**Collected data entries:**
Lemma db_respects_on_rooms {A} (m : RM A) : db_respects (on_rooms m).
Proof. apply db_respects_same. intros cx. by rewrite on_rooms_snd. Qed.

Lemma db_respects_on_gui {A} (m : GM A) : db_respects (on_gui m).
Proof. apply db_respects_same. intros cx. by rewrite on_gui_snd. Qed.

Lemma db_respects_read_data {A} (f : StreamExtractor → A * StreamExtractor) : db_respects (read_data f).
Proof. apply db_respects_same. intros cx. unfold read_data. by destruct (f _). Qed.

Lemma db_respects_read_pb {T} `{Message T} : db_respects (read_pb (T := T)).
Proof. apply db_respects_same. intros cx. unfold read_pb. by destruct (get_pb _ _). Qed.

Lemma sent_same_db notif l s :
  sv_db (foldl (λ s uid, send_single_notification notif uid s) s l) = sv_db s.
Proof.
  revert s. induction l as [|u l IH]; intros s; simpl; [done|]. rewrite IH.
  unfold send_single_notification. by case_bool_decide.
Qed.

Lemma db_respects_send_notification `{!HashOrder} notif ids : db_respects (send_notification notif ids).
Proof. apply db_respects_same. intros cx. apply sent_same_db. Qed.

Lemma db_respects_send_single notif uid : db_respects (on_shared (send_single_notification notif uid)).
Proof. apply db_respects_same. intros cx. apply (sent_same_db notif [uid]). Qed.
End combinators.

Create HintDb db_respects.

Ltac db_respects_step :=
  first
    [ assumption
    | solve [eauto with db_respects typeclass_instances nocore]
    | apply db_respects_bind; [typeclasses eauto| |intros ?]
    | apply db_respects_with_exits; [typeclasses eauto| |intros ?]
    | apply db_respects_on_db; respects
    | apply db_respects_map_err | apply db_respects_attempt | apply db_respects_ignore_code
    | apply db_respects_for_each; [typeclasses eauto|intros ?]
    | apply db_respects_map_each; [typeclasses eauto|intros ?]
    | apply db_respects_read_data; typeclasses eauto | apply db_respects_read_pb; typeclasses eauto
    | apply db_respects_on_scores; typeclasses eauto | apply db_respects_on_rooms; typeclasses eauto
    | apply db_respects_on_gui; typeclasses eauto | apply db_respects_send_notification; typeclasses eauto
    | apply db_respects_send_single; typeclasses eauto
    | apply db_respects_on_score_dir; typeclasses eauto | apply db_respects_on_tus_dir; typeclasses eauto
    | apply db_respects_same; [typeclasses eauto|done]
    | case_match ].
Ltac db_respects := repeat db_respects_step.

**Exercise:** Your task is to copy every record exactly.

**Output of the task:**
Lemma db_respects_on_rooms {A} (m : RM A) : db_respects (on_rooms m).
Proof. apply db_respects_same. intros cx. by rewrite on_rooms_snd. Qed.

Lemma db_respects_on_gui {A} (m : GM A) : db_respects (on_gui m).
Proof. apply db_respects_same. intros cx. by rewrite on_gui_snd. Qed.

Lemma db_respects_read_data {A} (f : StreamExtractor → A * StreamExtractor) : db_respects (read_data f).
Proof. apply db_respects_same. intros cx. unfold read_data. by destruct (f _). Qed.

Lemma db_respects_read_pb {T} `{Message T} : db_respects (read_pb (T := T)).
Proof. apply db_respects_same. intros cx. unfold read_pb. by destruct (get_pb _ _). Qed.

Lemma sent_same_db notif l s :
  sv_db (foldl (λ s uid, send_single_notification notif uid s) s l) = sv_db s.
Proof.
  revert s. induction l as [|u l IH]; intros s; simpl; [done|]. rewrite IH.
  unfold send_single_notification. by case_bool_decide.
Qed.

Lemma db_respects_send_notification `{!HashOrder} notif ids : db_respects (send_notification notif ids).
Proof. apply db_respects_same. intros cx. apply sent_same_db. Qed.

Lemma db_respects_send_single notif uid : db_respects (on_shared (send_single_notification notif uid)).
Proof. apply db_respects_same. intros cx. apply (sent_same_db notif [uid]). Qed.
End combinators.

Create HintDb db_respects.

Ltac db_respects_step :=
  first
    [ assumption
    | solve [eauto with db_respects typeclass_instances nocore]
    | apply db_respects_bind; [typeclasses eauto| |intros ?]
    | apply db_respects_with_exits; [typeclasses eauto| |intros ?]
    | apply db_respects_on_db; respects
    | apply db_respects_map_err | apply db_respects_attempt | apply db_respects_ignore_code
    | apply db_respects_for_each; [typeclasses eauto|intros ?]
    | apply db_respects_map_each; [typeclasses eauto|intros ?]
    | apply db_respects_read_data; typeclasses eauto | apply db_respects_read_pb; typeclasses eauto
    | apply db_respects_on_scores; typeclasses eauto | apply db_respects_on_rooms; typeclasses eauto
    | apply db_respects_on_gui; typeclasses eauto | apply db_respects_send_notification; typeclasses eauto
    | apply db_respects_send_single; typeclasses eauto
    | apply db_respects_on_score_dir; typeclasses eauto | apply db_respects_on_tus_dir; typeclasses eauto
    | apply db_respects_same; [typeclasses eauto|done]
    | case_match ].
Ltac db_respects := repeat db_respects_step.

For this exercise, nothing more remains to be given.